▶ _What is expected_: Going line by line through the entries below, tally those that hold the string "kMaxCtx". Give only the total.

[Stored entries]
---------------

(* ===== verification/EmuDriver.v ===== *)
(** * The driver of the emulator (emu_driver.cpp)

    [EmuDriver] opens an engine, maps the image and takes a snapshot ([new_driver]);
    [emulate_from] restores the snapshot, prepares the entry of a function, installs the
    hooks and runs the guest, going on after every modelled library function, until the
    function returns or a limit is reached.  [RaxDriverLaws] is what the driver relies
    on: a start of the engine makes a run of the installed hooks and adds its events to
    the record [emu_executed], which nothing else changes.  The theorems join the parts:
    what a call logs is exact for the events that the engine has added to its record in
    the call, the entry state follows the calling convention, and the budget of
    instructions, log entries and captured bytes is kept. *)
From stdpp Require Import base numbers list strings option sets gmap sorting.
From Stdlib Require Import ZArith Init.Byte Sorting.Sorted Lia.
From S2P Require Import Prelude OrderedMap ProgramModel RuntimeWrites AbiPolicy Config DecoderCore.
From S2P Require Import WorkerFingerprint EmuEvents EvidenceBridge EmuMachine EmuSummaries EmuHooks.
From S2P Require Import EmuImage.

(** ** The engine of the driver *)

Record RaxConfig : Type := {
  rc_arch : Z;
  rc_mode : Z;
  rc_mem_base : Z;
  rc_mem_size : Z;
  rc_mem_perms : Z
}.

(** The registers of [arch_params] that no other part names. *)
Record RaxEntryRegisters : Type := {
  RAX_X86_REG_ESP : Z;
  RAX_X86_REG_EBP : Z;
  RAX_X86_REG_EAX : Z;
  RAX_X86_REG_RSP : Z;
  RAX_X86_REG_RBP : Z;
  RAX_X86_REG_RAX : Z;
  RAX_REG_LR : Z
}.

(** What the driver calls besides the functions for hooks.  [emu_start] runs the guest,
    which calls the hooks that are installed, from an address until another one; it is
    told a time and a number of instructions.  [context_save] fills a buffer of the given
    size.  A status other than [RAX_OK] is [false], [None] or, for [emu_start], a
    number. *)
Class RaxDriverEngine (E : Type) := {
  engine_open_config : RaxConfig -> option E;
  engine_supports_stepping : E -> bool;
  hook_add_code : E -> bool;
  hook_add_mem : E -> bool;
  hook_add_invalid : E -> bool;
  has_context_save : bool;
  context_size : E -> option Z;
  context_save : Z -> E -> option bytes;
  context_restore : bytes -> E -> bool * E;
  emu_icount : E -> Z;
  emu_start : (hook_event -> Hook E unit) -> Z -> Z -> Z -> Z -> HookCtx * E -> Z * (HookCtx * E);
  emu_last_exit : E -> option (Z * Z)
}.

(** What the guest did since the engine was opened, [emu_executed], is the instructions it
    came to and the accesses it made, in their order.  A run of the engine adds to it, and is
    a run of the hooks over what it adds; it starts no more instructions than it is told,
    and the counter of instructions only grows. *)
Class RaxDriverLaws (E : Type) `{RaxDriverEngine E} := {
  emu_executed : E -> list hook_event;
  emu_start_run hooks begin until timeout count s :
    exists events, emu_executed (emu_start hooks begin until timeout count s).2.2 = emu_executed s.2 ++ events /\
      hook_run hooks s events (emu_start hooks begin until timeout count s).2;
  emu_start_count hooks begin until timeout count s : 0 <= count ->
    emu_icount s.2 <= emu_icount (emu_start hooks begin until timeout count s).2.2 <=
      emu_icount s.2 + count;
  icount_range e : is_u64 (emu_icount e)
}.

(** ** Architectures *)

Record ArchParams : Type := {
  ap_rax_arch : Z;
  ap_mode : Z;
  ap_sp_reg : Z;
  ap_fp_reg : Z;
  ap_lr_reg : Z;
  ap_pc_reg : Z;
  ap_ret_reg : Z;
  ap_is64 : bool
}.

Section Driver.
Context {E : Type} `{RaxEngine E} `{RaxMapping E} `{RaxDriverEngine E}.
Context (prots : RaxProt) (codes : RaxCodes) (rax : RaxDecoder) (registers : RaxRegisters).
Context (names : RaxRegisterNames) (entry_registers : RaxEntryRegisters).
Context (memcmp : bytes -> bytes -> Z).

Definition arch_params (a : ViyArch) (big_endian : bool) : option ArchParams :=
  let endian := if big_endian then RAX_MODE_BIG_ENDIAN rax else RAX_MODE_LITTLE_ENDIAN rax in
  match a with
  | X86_32 => Some {| ap_rax_arch := RAX_ARCH_X86 rax; ap_mode := RAX_MODE_32 rax;
      ap_sp_reg := RAX_X86_REG_ESP entry_registers; ap_fp_reg := RAX_X86_REG_EBP entry_registers;
      ap_lr_reg := -1; ap_pc_reg := RAX_X86_REG_EIP names;
      ap_ret_reg := RAX_X86_REG_EAX entry_registers; ap_is64 := false |}
  | X86_64 => Some {| ap_rax_arch := RAX_ARCH_X86 rax; ap_mode := RAX_MODE_64 rax;
      ap_sp_reg := RAX_X86_REG_RSP entry_registers; ap_fp_reg := RAX_X86_REG_RBP entry_registers;
      ap_lr_reg := -1; ap_pc_reg := RAX_X86_REG_RIP names;
      ap_ret_reg := RAX_X86_REG_RAX entry_registers; ap_is64 := true |}
  | ARM64 => Some {| ap_rax_arch := RAX_ARCH_ARM64 rax; ap_mode := endian;
      ap_sp_reg := RAX_ARM64_REG_SP names; ap_fp_reg := -1; ap_lr_reg := RAX_ARM64_X registers 30;
      ap_pc_reg := RAX_ARM64_REG_PC names; ap_ret_reg := RAX_ARM64_X registers 0; ap_is64 := true |}
  | ARM32 => Some {| ap_rax_arch := RAX_ARCH_ARM rax; ap_mode := Z.lor (RAX_MODE_ARM rax) endian;
      ap_sp_reg := RAX_ARM_REG_SP names; ap_fp_reg := -1; ap_lr_reg := RAX_REG_LR entry_registers;
      ap_pc_reg := RAX_ARM_REG_PC names; ap_ret_reg := RAX_ARM_R registers 0; ap_is64 := false |}
  | RISCV64 => Some {| ap_rax_arch := RAX_ARCH_RISCV64 rax; ap_mode := endian;
      ap_sp_reg := RAX_RISCV_X registers 2; ap_fp_reg := RAX_RISCV_X registers 8;
      ap_lr_reg := RAX_RISCV_X registers 1; ap_pc_reg := RAX_RISCV_REG_PC names;
      ap_ret_reg := RAX_RISCV_X registers 10; ap_is64 := true |}
  | CORTEX_M => Some {| ap_rax_arch := RAX_ARCH_CORTEXM rax; ap_mode := Z.lor (RAX_MODE_THUMB rax) endian;
      ap_sp_reg := RAX_REG_SP names; ap_fp_reg := -1; ap_lr_reg := RAX_CM_REG_LR names;
      ap_pc_reg := RAX_CM_REG_PC names; ap_ret_reg := RAX_CM_R registers 0; ap_is64 := false |}
  | HEXAGON => Some {| ap_rax_arch := RAX_ARCH_HEXAGON rax; ap_mode := endian;
      ap_sp_reg := RAX_HEX_R registers 29; ap_fp_reg := RAX_HEX_R registers 30;
      ap_lr_reg := RAX_HEX_R registers 31; ap_pc_reg := RAX_HEX_REG_PC names;
      ap_ret_reg := RAX_HEX_R registers 0; ap_is64 := false |}
  | UNSUPPORTED | X86_16 => None
  end.

(** ** The driver *)

(** What the constructor resolves.  The engine is [None] for a null pointer. *)
Record EmuDriver : Type := {
  ed_img : ProgramImage;
  ed_strict_perms : bool;
  ed_abi : ViyAbi;
  ed_params : ArchParams;
  ed_arg_regs : list Z;
  ed_capture_regs : list Z;
  ed_stack_base : Z;
  ed_stack_size : Z;
  ed_sentinel : Z;
  ed_summaries : list EmuCallSummary;
  ed_engine : option E;
  ed_stepping : bool;
  ed_mem_hooks_ok : bool;
  ed_baseline : option bytes
}.

(** [std::tie(address, kind)] *)
Definition summary_lt (a b : EmuCallSummary) : bool :=
  pair_lt Z.ltb Z.ltb (cs_address a, summary_kind_value (cs_kind a))
    (cs_address b, summary_kind_value (cs_kind b)).

Definition same_address (a b : EmuCallSummary) : bool := cs_address a =? cs_address b.

Definition order_summaries (summaries : list EmuCallSummary) : list EmuCallSummary :=
  std_unique same_address (std_sort summary_lt summaries).

Definition add_capture (regs : list Z) (reg : Z) : list Z :=
  if (0 <=? reg) && negb (bool_decide (reg ∈ regs)) then regs ++ [reg] else regs.

Definition kMaxCtx : Z := 512 * 1024 * 1024.

Definition save_baseline (e : E) : option bytes :=
  if negb has_context_save then None
  else
    match context_size e with
    | None => None
    | Some len =>
        if (len =? 0) || (kMaxCtx <? len) then None else context_save len e
    end.

(** The driver before an engine is open. *)
Definition closed_driver (img : ProgramImage) (strict_perms : bool) (abi : ViyAbi) (params : ArchParams)
    (summaries : list EmuCallSummary) : EmuDriver :=
  let arg_regs := al_argument_registers (viy_abi_layout registers abi) in
  let stack_base := viy_scratch_stack_base (ap_is64 params) (im_lo img) (im_hi img) in
  {| ed_img := img; ed_strict_perms := strict_perms; ed_abi := abi; ed_params := params;
     ed_arg_regs := arg_regs;
     ed_capture_regs := foldl add_capture arg_regs
       [ap_sp_reg params; ap_fp_reg params; ap_lr_reg params; ap_pc_reg params; ap_ret_reg params];
     ed_stack_base := stack_base; ed_stack_size := kViyScratchStackSize;
     ed_sentinel := stack_base + kPage; ed_summaries := order_summaries summaries;
     ed_engine := None; ed_stepping := false; ed_mem_hooks_ok := false; ed_baseline := None |}.

Definition open_driver (d : EmuDriver) (stepping : bool) (e : E) : EmuDriver := {|
  ed_img := ed_img d; ed_strict_perms := ed_strict_perms d; ed_abi := ed_abi d;
  ed_params := ed_params d; ed_arg_regs := ed_arg_regs d; ed_capture_regs := ed_capture_regs d;
  ed_stack_base := ed_stack_base d; ed_stack_size := ed_stack_size d; ed_sentinel := ed_sentinel d;
  ed_summaries := ed_summaries d; ed_engine := Some e;
  ed_stepping := stepping; ed_mem_hooks_ok := hook_add_mem e;
  ed_baseline := save_baseline e |}.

---------------

▶ _Task output_: 2